- [What is required] Where the listing below has a line with "revert d. induction", write out exactly that line and every line after it, stopping after the line with "op_anim (observer_frame gate".

- [Records provided]
Lemma has_class_decorate_visible fl e : cl_contains "visible" (e_classes (decorate true fl e)) = true.
Proof.
  unfold decorate. destruct fl; rewrite ?classes_on_skill_visible;
    apply cl_contains_spec, elem_of_cl_add; by left.
Qed.

Lemma classes_decorate_unrevealed fl e : e_classes (decorate false fl e) = e_classes e.
Proof. unfold decorate. destruct fl; [apply classes_on_skill_visible | done]. Qed.

Lemma style_decorate rv fl e :
  e_style (decorate rv fl e) = e_style (if fl then on_skill_visible e else e).
Proof.
  unfold decorate. destruct rv, fl; try done. by rewrite on_skill_visible_add_visible.
Qed.

End ElemFacts.

(** A [forEach] whose body modifies the element of some entries with an
    idempotent function, read at one index. *)
Lemma lookup_foldl_modify {A} (P : A -> bool) (idx : A -> nat) (f : Elem -> Elem)
    (Hf : forall e, f (f e) = f e) (l : list A) (d : Doc) (i : nat) :
  foldl (fun d a => if P a then modify_elem f (idx a) d else d) d l !! i =
  if existsb (fun a => P a && bool_decide (idx a = i)) l then f <$> d !! i else d !! i.
Proof.
  revert d. induction l as [|a l IH]; intros d; [done|]. cbn. rewrite IH.
  destruct (P a) eqn:Ha; cbn; [|done]. rewrite lookup_modify_elem.
  case_bool_decide as Hai; case_decide; try congruence; cbn.
  - destruct (existsb _ l); [|done]. destruct (d !! i); cbn; by rewrite ?Hf.
  - done.
Qed.

Lemma lookup_reveal entries d i :
  reveal entries d !! i =
  if existsb (fun ie : nat * bool => ie.2 && bool_decide (ie.1 = i)) entries
  then add_visible <$> d !! i else d !! i.
Proof. apply (lookup_foldl_modify snd fst add_visible add_visible_idem). Qed.

Lemma lookup_skill_callback entries d i :
  skill_callback entries d !! i =
  if existsb (fun ie : nat * bool => ie.2 && bool_decide (ie.1 = i)) entries
  then on_skill_visible <$> d !! i else d !! i.
Proof. apply (lookup_foldl_modify snd fst on_skill_visible on_skill_visible_idem). Qed.

Lemma existsb_entry (es : list (nat * bool)) (Q : nat * bool -> bool) i :
  existsb (fun ie => Q ie && bool_decide (ie.1 = i)) es = true <->
  exists b, (i, b) ∈ es /\ Q (i, b) = true.
Proof.
  rewrite existsb_exists. split.
  - intros ([j b] & Hin & [HQ Hj]%andb_true_iff). apply bool_decide_eq_true in Hj.
    cbn in Hj. subst j. exists b. by rewrite list_elem_of_In.
  - intros (b & Hin & HQ). exists (i, b). rewrite <- list_elem_of_In, HQ.
    by rewrite bool_decide_eq_true_2.
Qed.

Section FrameFacts.
Context (gate : bool) (layout : nat -> Rect) (v : Viewport).

Lemma op_anim_frame p :
  op_anim (observer_frame gate layout v p) =
  map (fun r => (update_observation gate scroll_options layout v r).1) (op_anim p).
Proof.
  unfold observer_frame. rewrite !update_observations_spec. done.
Qed.

Lemma op_skill_frame p :
  op_skill (observer_frame gate layout v p) =
  map (fun r => (update_observation gate skill_options layout v r).1) (op_skill p).
Proof.
  unfold observer_frame. rewrite !update_observations_spec. done.
Qed.

Lemma op_doc_frame p :
  op_doc (observer_frame gate layout v p) =
  skill_callback (update_observations gate skill_options layout v (op_skill p)).2
    (reveal (update_observations gate scroll_options layout v (op_anim p)).2
       (op_doc p)).
Proof.
  unfold observer_frame. rewrite !update_observations_spec. done.
Qed.

(** The registration of a target records whether it intersects now. *)
Lemma frame_registration o regs i :
  i ∈ map reg_target regs ->
  exists r', r' ∈ map (fun r => (update_observation gate o layout v r).1) regs /\
    reg_target r' = i /\ reg_prev_inter r' = is_intersecting gate o v (layout i).
Proof.
  intros (r & -> & Hr)%list_elem_of_fmap. eexists. split; [apply list_elem_of_fmap; eauto|].
  by rewrite update_observation_target, update_observation_inter.
Qed.

(** A registration that records an intersection after the frame did so
    before, or its target has an intersecting entry in this frame. *)
Lemma frame_new_inter o regs r' :
  r' ∈ map (fun r => (update_observation gate o layout v r).1) regs ->
  reg_prev_inter r' = true ->
  exists r, r ∈ regs /\ reg_target r' = reg_target r /\
    (reg_prev_inter r = true \/ (reg_target r, true) ∈ (update_observations gate o layout v regs).2).
Proof.
  intros (r & -> & Hr)%list_elem_of_fmap Hi. exists r.
  rewrite update_observation_target. split; [done|]. split; [done|].
  destruct (update_observation_new_inter gate o layout v r Hi) as [H | H]; [by left|right].
  by apply (update_observation_entry_in gate o layout v regs r).
Qed.

Lemma targets_frame o regs :
  map reg_target (map (fun r => (update_observation gate o layout v r).1) regs) = map reg_target regs.
Proof. rewrite map_map. apply map_ext. intros r. apply update_observation_target. Qed.

End FrameFacts.

Section Invariant.
Context (gate : bool) (observed : list nat) (d0 : Doc).

Lemma obs_inv_init : obs_inv observed d0 (init_observers observed d0).
Proof.
  split; [apply targets_observe|]. split; [apply targets_observe|].
  exists (fun _ => false), (fun _ => false). split_and!; try done.
  - intros i. cbn. by destruct (d0 !! i).
  - intros r (j & -> & _)%list_elem_of_fmap. done.
  - intros r (j & -> & _)%list_elem_of_fmap. done.
Qed.
Lemma obs_inv_frame layout v p :
  obs_inv observed d0 p -> obs_inv observed d0 (observer_frame gate layout v p).
Proof.
  intros (Ha & Hk & rv & fl & Hrv & Hfl & Hd & Hra & Hrk).
  set (ea := (update_observations gate scroll_options layout v (op_anim p)).2).
  set (ek := (update_observations gate skill_options layout v (op_skill p)).2).
  unfold obs_inv. rewrite op_anim_frame, op_skill_frame, !targets_frame. split; [done|]. split; [done|].
  exists (fun i => rv i || existsb (fun ie : nat * bool => ie.2 && bool_decide (ie.1 = i)) ea),
         (fun i => fl i || existsb (fun ie : nat * bool => ie.2 && bool_decide (ie.1 = i)) ek).
  split_and!.
  - intros i [Hi | (b & Hi & Hb)%existsb_entry]%orb_true_iff; [by apply Hrv|].
    rewrite <- Ha. by apply update_observations_entries in Hi as [? _].
  - intros i [Hi | (b & Hi & Hb)%existsb_entry]%orb_true_iff; [by apply Hfl|].
    rewrite <- Hk. by apply update_observations_entries in Hi as [? _].
  - intros i. rewrite op_doc_frame, lookup_skill_callback, lookup_reveal, Hd. fold ea ek.
    destruct (d0 !! i) as [e|]; [cbn|by repeat case_match].
    destruct (existsb _ ea), (existsb _ ek); cbn; rewrite ?orb_true_r, ?orb_false_r;
      rewrite ?add_visible_decorate, ?on_skill_visible_decorate; done.
  - intros r' Hr' Hi. destruct (frame_new_inter gate layout v _ _ _ Hr' Hi) as (r & Hr & -> & [H | H]).
    + by rewrite (Hra r Hr H).
    + apply orb_true_iff. right. apply existsb_entry. by exists true.
  - intros r' Hr' Hi. destruct (frame_new_inter gate layout v _ _ _ Hr' Hi) as (r & Hr & -> & [H | H]).
    + by rewrite (Hrk r Hr H).
    + apply orb_true_iff. right. apply existsb_entry. by exists true.
Qed.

- [Answer for this exercise]
  revert d. induction l as [|a l IH]; intros d; [done|]. cbn. rewrite IH.
  destruct (P a) eqn:Ha; cbn; [|done]. rewrite lookup_modify_elem.
  case_bool_decide as Hai; case_decide; try congruence; cbn.
  - destruct (existsb _ l); [|done]. destruct (d !! i); cbn; by rewrite ?Hf.
  - done.
Qed.

Lemma lookup_reveal entries d i :
  reveal entries d !! i =
  if existsb (fun ie : nat * bool => ie.2 && bool_decide (ie.1 = i)) entries
  then add_visible <$> d !! i else d !! i.
Proof. apply (lookup_foldl_modify snd fst add_visible add_visible_idem). Qed.

Lemma lookup_skill_callback entries d i :
  skill_callback entries d !! i =
  if existsb (fun ie : nat * bool => ie.2 && bool_decide (ie.1 = i)) entries
  then on_skill_visible <$> d !! i else d !! i.
Proof. apply (lookup_foldl_modify snd fst on_skill_visible on_skill_visible_idem). Qed.

Lemma existsb_entry (es : list (nat * bool)) (Q : nat * bool -> bool) i :
  existsb (fun ie => Q ie && bool_decide (ie.1 = i)) es = true <->
  exists b, (i, b) ∈ es /\ Q (i, b) = true.
Proof.
  rewrite existsb_exists. split.
  - intros ([j b] & Hin & [HQ Hj]%andb_true_iff). apply bool_decide_eq_true in Hj.
    cbn in Hj. subst j. exists b. by rewrite list_elem_of_In.
  - intros (b & Hin & HQ). exists (i, b). rewrite <- list_elem_of_In, HQ.
    by rewrite bool_decide_eq_true_2.
Qed.

Section FrameFacts.
Context (gate : bool) (layout : nat -> Rect) (v : Viewport).

Lemma op_anim_frame p :
  op_anim (observer_frame gate layout v p) =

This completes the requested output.